Moreover, there are already a lot of such "etc. Things" out in the world that need to be integrated. Being able to describe them with the same abstraction helps a lot with the integration, onboarding, and management of devices, on gateways and in the cloud. It is much easier to look at a uniform TD of a device than going through thick prose specifications.

With the descriptive power, W3C WoT can overcome both -- similar to the Web, which in its early days also needed many plug-ins. Over time, we also hope that this need for plug-ins/non-default descriptions will go away. But for this, such cross-vendor, cross-ecosystem interoperability first has to be seen, valued, and studied in practice, so that we can figure out meaningful defaults that cover most cases.

handrews commented 6 years ago

@mkovatsc the http://thing.example.com/fan, http://thing.example.com/fan/power, http://thing.example.com/fan/speed example is tremendously helpful, thanks!

I had not considered these use cases for Hyper-Schema, because up to and including the current draft of Hyper-Schema only supported links directly. The schema LDO keywords (hrefSchema, targetSchema, submissionSchema, headerSchema) can be used to generate forms, but they basically describe all possible inputs, rather than inputs for specific operations. So in current Hyper-Schema you would have to have a link to http://thing.example.com/fan/power and come up with some value for rel.

But introducing operations does bring up this use case. Let me think on this a bit- I think I might be able to get LDOs + ODOs to handle this reasonably well.

mjkoster commented 6 years ago

Yes, we successfully tested this with a number of existing products at the PlugFests. I did emphasize that you have to agree on a common base protocol at the transfer layer (HTTP, CoAP, MQTT, etc.). Furthermore, the implementation needs to understand all the vocabulary defined in the TD spec.

I think this has not been a hard problem to solve for a number of reasons:

The vocabulary in the TD specification aligns quite well with the way protocol settings and header options work in the protocol implementations I am familiar with (Python http module, Python/twisted http and CoAP servers, nodejs http, node-coap, ARM mbed CoAP client, mosquitto mqtt client ...).

The number of common protocols is relatively small going forward. The number of options needed is relatively small, and the protocol adapter needs to set them to some defaults anyway. Not all implementations would necessarily support all protocols.

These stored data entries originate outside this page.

(* ===== verification/Double.v ===== *)
(** The C type [double] as the code uses it: conversions from and to [int],
    comparison, [strtod] on the alphabet [parse_number] collects, and the
    "%1.15g" of [print_number]. Values are IEEE 754 binary64 data of the
    Standard Library's [SpecFloat]; [float] (binary32) is used by the widgets, the styles and the
    animations. *)

From Stdlib Require Import SpecFloat.
From S2P Require Import Prelude.

Definition double := spec_float.
Definition d_prec : Z := 53.
Definition d_emax : Z := 1024.

#[global] Instance double_eq_dec : EqDecision double.
Proof. solve_decision. Defined.

(** [(double)z] for an integer of any size, rounded to nearest even. *)
Definition d_of_Z (z : Z) : double := binary_normalize d_prec d_emax z 0 false.

(** Truncation of a finite value towards zero. *)
Definition sf_trunc (x : spec_float) : option Z :=
  match x with
  | S754_zero _ => Some 0
  | S754_finite s m e =>
      let a := if e <? 0 then Z.pos m / 2 ^ (- e) else Z.pos m * 2 ^ e in
      Some (if s then - a else a)
  | _ => None
  end.

(** [(num >= INT_MAX) ? INT_MAX : (num <= (double)INT_MIN) ? INT_MIN : (int)num]:
    the saturating conversion that [parse_number] and [cJSON_CreateNumber]
    share. Of the values that reach the cast only NaN has no integer part;
    the x86 conversion gives [INT_MIN] for it. *)
Definition d_to_valueint (x : double) : Z :=
  if SFleb (d_of_Z INT_MAX) x then INT_MAX
  else if SFleb x (d_of_Z INT_MIN) then INT_MIN
  else match sf_trunc x with Some z => z | None => INT_MIN end.

(** ** strtod

    The C library reads an optional sign, digits with an optional point, and
    an optional exponent, and rounds the decimal value to the nearest double.
    [parse_number] only hands it characters of [0-9+-eE.]. *)

Definition is_digit (c : ascii) : bool := (48 <=? uchar c) && (uchar c <=? 57).
Definition digit_val (c : ascii) : Z := uchar c - 48.

(** Digits read from the left: the value, how many, and what is left. *)
Fixpoint scan_digits (l : list ascii) (acc : Z) (n : nat) : Z * nat * list ascii :=
  match l with
  | c :: l' => if is_digit c then scan_digits l' (10 * acc + digit_val c) (S n) else (acc, n, l)
  | [] => (acc, n, l)
  end.

Definition char_in (c : ascii) (s : string) : bool := existsb (Ascii.eqb c) (chars s).

(** The exponent part, if it is well formed: its value and its length. *)
Definition scan_exponent (l : list ascii) : Z * nat :=
  match l with
  | c :: l' =>
      if char_in c "eE" then
        let '(neg, sgn, l'') :=
          match l' with
          | d :: r => if Ascii.eqb d "-"%char then (true, 1%nat, r)
                      else if Ascii.eqb d "+"%char then (false, 1%nat, r) else (false, 0%nat, l')
          | [] => (false, 0%nat, l')
          end in
        let '(v, n, _) := scan_digits l'' 0 0 in
        if (n =? 0)%nat then (0, 0%nat) else (if neg : bool then - v else v, (1 + sgn + n)%nat)
      else (0, 0%nat)
  | [] => (0, 0%nat)
  end.

(** The value [m * 10 ^ e] with a sign, correctly rounded. *)
Definition d_of_decimal (neg : bool) (m e : Z) : double :=
  if 0 <=? e then
    binary_normalize d_prec d_emax ((if neg then -1 else 1) * (m * 10 ^ e)) 0 neg
  else
    match m, 10 ^ (- e) with
    | Zpos p, Zpos q =>
        let '(mz, ez, lz) := SFdiv_core_binary d_prec d_emax (Zpos p) 0 (Zpos q) 0 in
        binary_round_aux d_prec d_emax neg mz ez lz
    | _, _ => S754_zero neg
    end.

(** [strtod s]: the value and the number of characters used (0: no number). *)
Definition strtod (s : list ascii) : double * nat :=
  let '(neg, sgn, l) :=
    match s with
    | c :: r => if Ascii.eqb c "-"%char then (true, 1%nat, r)
                else if Ascii.eqb c "+"%char then (false, 1%nat, r) else (false, 0%nat, s)
    | [] => (false, 0%nat, s)
    end in
  let '(ip, ni, l1) := scan_digits l 0 0 in
  let '(m, nf, pt, l2) :=
    match l1 with
    | c :: r =>
        if Ascii.eqb c "."%char then
          let '(m, nf, l2) := scan_digits r ip 0 in (m, nf, 1%nat, l2)
        else (ip, 0%nat, 0%nat, l1)
    | [] => (ip, 0%nat, 0%nat, l1)
    end in
  if (ni + nf =? 0)%nat then (S754_zero false, 0%nat)
  else
    let '(ev, ne) := scan_exponent l2 in
    (d_of_decimal neg m (ev - Z.of_nat nf), (sgn + ni + pt + nf + ne)%nat).

(** ** "%1.15g" *)

(** [m * 2 ^ e] as a fraction. *)
Definition sf_fraction (m : positive) (e : Z) : Z * Z :=
  if e <? 0 then (Zpos m, 2 ^ (- e)) else (Zpos m * 2 ^ e, 1).

Definition div_round_even (n d : Z) : Z :=
  let q := n / d in
  let r := n mod d in
  if 2 * r <? d then q else if d <? 2 * r then q + 1 else if Z.even q then q else q + 1.

(** The decimal exponent [x] with [10 ^ x <= n / d < 10 ^ (x + 1)]: start from
    a guess of the bit length and walk; two steps suffice for a good guess. *)
Fixpoint dec_exponent (fuel : nat) (n d x : Z) : Z :=
  let ge k := if 0 <=? k then d * 10 ^ k <=? n else d <=? n * 10 ^ (- k) in
  match fuel with
  | O => x
  | S fuel' =>
      if negb (ge x) then dec_exponent fuel' n d (x - 1)
      else if ge (x + 1) then dec_exponent fuel' n d (x + 1) else x
  end.

(** [n / d] scaled so that 15 digits stand before the point, rounded. *)
Definition sig_digits (n d x : Z) : Z :=
  let k := 14 - x in
  if 0 <=? k then div_round_even (n * 10 ^ k) d else div_round_even n (d * 10 ^ (- k)).

Fixpoint strip_zeros (l : list ascii) : list ascii :=
  match l with
  | c :: l' => if Ascii.eqb c "0"%char then strip_zeros l' else l
  | [] => []
  end.
(** Digits after the point: trailing zeros removed, and the point with them. *)
Definition fraction_part (ds : list ascii) : list ascii :=
  match rev (strip_zeros (rev ds)) with [] => [] | l => "."%char :: l end.

Definition exponent_chars (x : Z) : list ascii :=
  "e"%char :: (if x <? 0 then "-"%char else "+"%char) ::
  (if Z.abs x <? 10 then ["0"%char] else []) ++ dec_chars (Z.abs x).

Definition g15_pos (m : positive) (e : Z) : list ascii :=
  let '(n, d) := sf_fraction m e in
  let x0 := dec_exponent 700 n d ((Zpos (digits2_pos m) + e) * 3 / 10) in
  let v := sig_digits n d x0 in
  let '(v, x) := if v =? 10 ^ 15 then (10 ^ 14, x0 + 1) else (v, x0) in
  let ds := dec_chars v in
  if (x <? -4) || (15 <=? x) then
    take 1 ds ++ fraction_part (drop 1 ds) ++ exponent_chars x
  else if x <? 0 then
    "0"%char :: fraction_part (replicate (Z.to_nat (- x - 1)) "0"%char ++ ds)
  else take (Z.to_nat (x + 1)) ds ++ fraction_part (drop (Z.to_nat (x + 1)) ds).

Definition g15 (x : double) : list ascii :=
  match x with
  | S754_zero s => (if s then ["-"%char] else []) ++ ["0"%char]
  | S754_infinity s => chars (if s then "-inf" else "inf")
  | S754_nan => chars "nan"
  | S754_finite s m e => (if s then ["-"%char] else []) ++ g15_pos m e
  end.

(** ** float *)

Definition float := spec_float.
#[global] Instance float_eq_dec : EqDecision float := double_eq_dec.
Definition f_zero : float := S754_zero false.
Definition f_prec : Z := 24.
Definition f_emax : Z := 128.
Definition f_of_Z (z : Z) : spec_float := binary_normalize f_prec f_emax z 0 false.
Definition f_mul := SFmul f_prec f_emax.
Definition f_div := SFdiv f_prec f_emax.
Definition f_add := SFadd f_prec f_emax.
Definition f_sub := SFsub f_prec f_emax.
(** The literal [n / 10 ^ k] with suffix f. *)
Definition f_lit (n k : Z) : spec_float :=
  match n, 10 ^ k with
  | Zpos p, Zpos q =>
      let '(mz, ez, lz) := SFdiv_core_binary f_prec f_emax (Zpos p) 0 (Zpos q) 0 in
      binary_round_aux f_prec f_emax false mz ez lz
  | _, _ => S754_zero false
  end.
(** [(float)x] of a double. *)
Definition f_of_d (x : double) : float :=
  match x with
  | S754_finite s m e => binary_normalize f_prec f_emax (if s then Zneg m else Zpos m) e s
  | _ => x
  end.
(** [(int)x]; a value with no integer part converts to [INT_MIN] on x86. *)
Definition f_to_int (x : spec_float) : Z :=
  match sf_trunc x with Some z => if bool_decide (is_int z) then z else INT_MIN | None => INT_MIN end.
(** [(int)(z * lit)] as the widgets compute their box sizes. *)
Definition scale_int (z n k : Z) : Z := f_to_int (f_mul (f_of_Z z) (f_lit n k)).

Example strtod_ex1 : (g15 (strtod (chars "-12.5e1")).1, (strtod (chars "-12.5e1")).2) = (chars "-125", 7%nat).
Proof. vm_compute. reflexivity. Qed.
Example g15_ex : map (fun s => of_chars (g15 (strtod (chars s)).1)) ["0.1"; "1e21"; "3.14159265358979"; "1e-7"; "123456789012345678"; "0.30000000000000004"; "5e-324"; "1.5"]
  = ["0.1"; "1e+21"; "3.14159265358979"; "1e-07"; "1.23456789012346e+17"; "0.3"; "4.94065645841247e-324"; "1.5"].
Proof. vm_compute. reflexivity. Qed.
Example scale_ex : (scale_int 80 6 1, scale_int 100 7 1, scale_int 10 8 1) = (48, 70, 8).
Proof. vm_compute. reflexivity. Qed.

(** ** Integers are represented exactly *)

Lemma digits2_bounds p :
  2 ^ (Z.pos (digits2_pos p) - 1) <= Z.pos p < 2 ^ Z.pos (digits2_pos p).
Proof.
  induction p as [p IH|p IH|]; cbn [digits2_pos]; [| |lia].
  all: rewrite Pos2Z.inj_succ; unfold Z.succ.
  all: replace (Z.pos (digits2_pos p) + 1 - 1) with (Z.pos (digits2_pos p)) by lia.
  all: rewrite Z.pow_add_r by lia.
  all: replace (Z.pos (digits2_pos p)) with ((Z.pos (digits2_pos p) - 1) + 1) in |- * at 1 by lia.
  all: rewrite Z.pow_add_r by lia; lia.
Qed.

Lemma digits2_le p n : 0 <= n -> Z.pos p < 2 ^ n -> Z.pos (digits2_pos p) <= n.
Proof.
  intros Hn Hp. destruct (decide (Z.pos (digits2_pos p) <= n)) as [|H]; [done|].
  pose proof (digits2_bounds p) as [Hl _].
  assert (2 ^ n <= 2 ^ (Z.pos (digits2_pos p) - 1)) by (apply Z.pow_le_mono_r; lia). lia.
Qed.

Lemma digits2_iter p k :
  Z.pos (digits2_pos (Pos.iter xO p k)) = Z.pos (digits2_pos p) + Z.pos k.
Proof.
  induction k as [|k IH] using Pos.peano_ind; [cbn; lia|].
  rewrite Pos.iter_succ. cbn [digits2_pos]. lia.
Qed.

Lemma pos_iter_xO p k : Z.pos (Pos.iter xO p k) = Z.pos p * 2 ^ Z.pos k.
Proof.
  induction k as [|k IH] using Pos.peano_ind; [cbn; lia|].
  rewrite Pos.iter_succ. change (Z.pos ((Pos.iter xO p k)~0)) with (2 * Z.pos (Pos.iter xO p k)).
  rewrite IH, Pos2Z.inj_succ, Z.pow_succ_r; lia.
Qed.

(** An integer of fewer than 53 bits: its significand is shifted up to 53. *)
Lemma round_exact s p k :
  Z.pos (digits2_pos p) + Z.pos k = 53 ->
  binary_round d_prec d_emax s p 0 = S754_finite s (Pos.iter xO p k) (- Z.pos k).
Proof.
  intros Hk. pose proof (digits2_iter p k) as Hd.
  unfold binary_round, shl_align, fexp, emin, d_prec, d_emax in *.
  rewrite Z.max_l, Z.sub_0_r by lia.
  replace (Z.pos (digits2_pos p) + 0 - 53) with (Z.neg k) by lia.
  unfold binary_round_aux, shr_fexp, fexp, emin. cbn [shr_record_of_loc Zdigits2].
  rewrite Hd, Z.max_l by lia.
  replace (_ - Z.neg k) with 0 by lia. cbn [shr loc_of_shr_record shr_m round_nearest_even shr_record_of_loc Zdigits2].
  rewrite Hd, Z.max_l by lia.
  replace (_ - Z.neg k) with 0 by lia. cbn [shr shr_m].
  rewrite (proj2 (Z.leb_le _ _)) by lia. done.
Qed.

Lemma d_of_Z_repr p : Z.pos p <= 2147483648 ->
  exists k, Z.pos (digits2_pos p) + Z.pos k = 53 /\ 21 <= Z.pos k /\
    forall s, binary_round d_prec d_emax s p 0 = S754_finite s (Pos.iter xO p k) (- Z.pos k).
Proof.
  intros Hp. pose proof (digits2_le p 32 ltac:(lia) ltac:(change (2^32) with 4294967296; lia)).
  exists (Z.to_pos (53 - Z.pos (digits2_pos p))).
  assert (Z.pos (digits2_pos p) + Z.pos (Z.to_pos (53 - Z.pos (digits2_pos p))) = 53)
    by (rewrite Z2Pos.id; lia).
  split; [done|]. split; [lia|]. intros s. by apply round_exact.
Qed.

Lemma iter_trunc p k : Z.pos (Pos.iter xO p k) / 2 ^ Z.pos k = Z.pos p.
Proof. rewrite pos_iter_xO. apply Z.div_mul. pose proof (Z.pow_pos_nonneg 2 (Z.pos k)). lia. Qed.

Lemma compare_finite_pos p k m e :
  SFcompare (S754_finite false m e) (S754_finite false (Pos.iter xO p k) (- Z.pos k))
  = Some (match e ?= - Z.pos k with Eq => (m ?= Pos.iter xO p k)%positive | c => c end).
Proof. cbn. by destruct (e ?= _). Qed.

Lemma valueint_pos p : Z.pos p <= INT_MAX -> d_to_valueint (d_of_Z (Z.pos p)) = Z.pos p.
Proof.
  unfold INT_MAX. intros Hp. destruct (d_of_Z_repr p) as (k & Hk & Hk21 & Hr); [lia|].
  pose proof (digits2_le p 31 ltac:(lia) ltac:(change (2^31) with 2147483648; lia)).
  unfold d_to_valueint, d_of_Z, binary_normalize. rewrite !Hr.
  change (match INT_MAX with 0 => _ | Z.pos m => _ | Z.neg m => _ end)
    with (S754_finite false 9007199250546688 (-22)).
  unfold SFleb at 1. rewrite compare_finite_pos.
  destruct (-22 ?= - Z.pos k) eqn:Hc.
  - apply Z.compare_eq in Hc. assert (k = 22%positive) as -> by lia.
    pose proof (pos_iter_xO p 22) as Hi. change (2 ^ 22) with 4194304 in Hi.
    pose proof (iter_trunc p 22) as Ht.
    revert Hi Ht. generalize (Pos.iter xO p 22). intros q Hi Ht. unfold INT_MAX.
    destruct (9007199250546688 ?= q)%positive eqn:Hm.
    + apply Pos.compare_eq in Hm. lia.
    + apply Pos2Z.pos_lt_pos in Hm. lia.
    + exact Ht.
  - exfalso. change (-22 < - Z.pos k) in Hc. lia.
  - cbn [SFcompare SFleb]. unfold SFleb. cbn [SFcompare]. cbn [sf_trunc].
    rewrite (proj2 (Z.ltb_lt (- Z.pos k) 0)) by lia.
    rewrite Z.opp_involutive. by rewrite iter_trunc.
Qed.

Lemma valueint_neg p : Z.pos p <= - INT_MIN -> d_to_valueint (d_of_Z (Z.neg p)) = Z.neg p.
Proof.
  unfold INT_MIN. intros Hp. destruct (d_of_Z_repr p) as (k & Hk & Hk21 & Hr); [lia|].
  unfold d_to_valueint, d_of_Z, binary_normalize. rewrite !Hr.
  change (match INT_MAX with 0 => _ | Z.pos m => _ | Z.neg m => _ end)
    with (S754_finite false 9007199250546688 (-22)).
  change (match INT_MIN with 0 => _ | Z.pos m => _ | Z.neg m => _ end)
    with (S754_finite true 4503599627370496 (-21)).
  assert (forall b, (if b : bool then INT_MIN else Z.neg p) = Z.neg p ->
    (if b then INT_MIN else match sf_trunc (S754_finite true (Pos.iter xO p k) (- Z.pos k))
       with Some z => z | None => INT_MIN end) = Z.neg p) as Hb.
  { intros b H. destruct b; [done|]. cbn [sf_trunc].
    rewrite (proj2 (Z.ltb_lt (- Z.pos k) 0)), Z.opp_involutive, iter_trunc by lia. done. }
  unfold SFleb at 1. cbn [SFcompare]. apply Hb.
  destruct (SFleb _ _) eqn:Hle; [|done].
  unfold SFleb in Hle. cbn [SFcompare] in Hle.
  destruct (- Z.pos k ?= -21) eqn:Hc; [|done|].
  - apply Z.compare_eq in Hc. pose proof (digits2_bounds p) as [Hl _].
    replace (Z.pos (digits2_pos p)) with 32 in Hl by lia. change (2 ^ (32 - 1)) with 2147483648 in Hl.
    unfold INT_MIN. lia.
  - change (- Z.pos k > -21) in Hc. lia.
Qed.

(** Reading back as an [int] the double made from an [int] is the identity. *)
Lemma valueint_of_Z z : is_int z -> d_to_valueint (d_of_Z z) = z.
Proof.
  intros [Hl Hu]. destruct z as [|p|p]; [reflexivity | by apply valueint_pos |].
  apply valueint_neg. unfold INT_MIN in *. lia.
Qed.

Definition d_isnan (x : double) : bool := match x with S754_nan => true | _ => false end.
Definition d_isinf (x : double) : bool := match x with S754_infinity _ => true | _ => false end.

(** The double of an [int] is finite and equal to itself. *)
Lemma d_of_Z_regular z : is_int z ->
  d_isnan (d_of_Z z) = false /\ d_isinf (d_of_Z z) = false /\ SFeqb (d_of_Z z) (d_of_Z z) = true.
Proof.
  unfold is_int, INT_MIN, INT_MAX. intros Hz. destruct z as [|p|p]; [done| |].
  all: destruct (d_of_Z_repr p) as (k & _ & _ & Hr); [lia|].
  all: unfold d_of_Z, binary_normalize; rewrite Hr; split; [done|split; [done|]].
  all: unfold SFeqb; cbn; rewrite Z.compare_refl; fold (Pos.compare (Pos.iter xO p k) (Pos.iter xO p k));
    by rewrite Pos.compare_refl.
Qed.

#[export] Hint Resolve valueint_of_Z : filly.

If a concrete API binding is needed for simple clients, a gateway could easily be built using the protocol bindings as an internal adaptation layer. For example, we are having good results with early experiments in generating TDs from the formal descriptions of APIs provided by OCF. This, combined with the default exposed thing protocol binding to HTTP, would provide both a concrete API when needed, and a consistent, reusable, maintainable, protocol adaptation layer. As already mentioned, we have people working on doing this in a number of areas already.

Action (as well as Property and Event) is an interaction pattern of WoT TD, one abstraction level higher. Interaction patterns describe what resources provide: e.g., some resources simply return a document, some return a representation of a collection using links to sub-resources, some start sending events (cf. SSE using GET), some accept documents, some accept specific RPCs. These are all different patterns and WoT tries to narrow these patterns down to 3, a number that comes from prior work, in particular the COMPOSE project, that found that these three are a good sweetspot to be precise, flexible, and narrow.

Here is a big difference between TD and OpenAPI. A TD with semantic annotation explains the interaction, describes the representation, and informs the protocol usage.

"Related concept at the same level" is much closer to how I see it than "broadening of the concept of links".

Nice.

mjkoster commented 6 years ago

@handrews where can I go to get a document that describes your latest thinking about the LDO and ODO? There are some similarities in how we are thinking about handling URI templates that we may want to align more closely. I see a couple of other opportunities also on reviewing your -01 hyperschema draft

handrews commented 6 years ago

@mjkoster hmmm... I should definitely write that up. I took a couple of months off this summer and just started a new job this week so things have been a bit chaotic. The new job will involve work on JSON Hyper-Schema and APIs so once I get ramped up I'll have more time to work on this. I'll file the ODO idea over in the JSON Schema project as soon as I get a chance and then link here- up until now I've just kicked ideas around on the JSON Schema slack workspace.

benfrancis commented 6 years ago

@mjkoster wrote:

The vocabulary in the TD specification aligns quite well with the way protocol settings and header options work in the protocol implementations I am familiar with (Python http module, Python/twisted http and CoAP servers, nodejs http, node-coap, ARM mbed CoAP client, mosquitto mqtt client ...).

OK, so it works for HTTP, CoAP and MQTT (if you add a URI scheme to MQTT). That sounds completely feasible.

The number of common protocols is relatively small going forward. The number of options needed is relatively small, and the protocol adapter needs to set them to some defaults anyway.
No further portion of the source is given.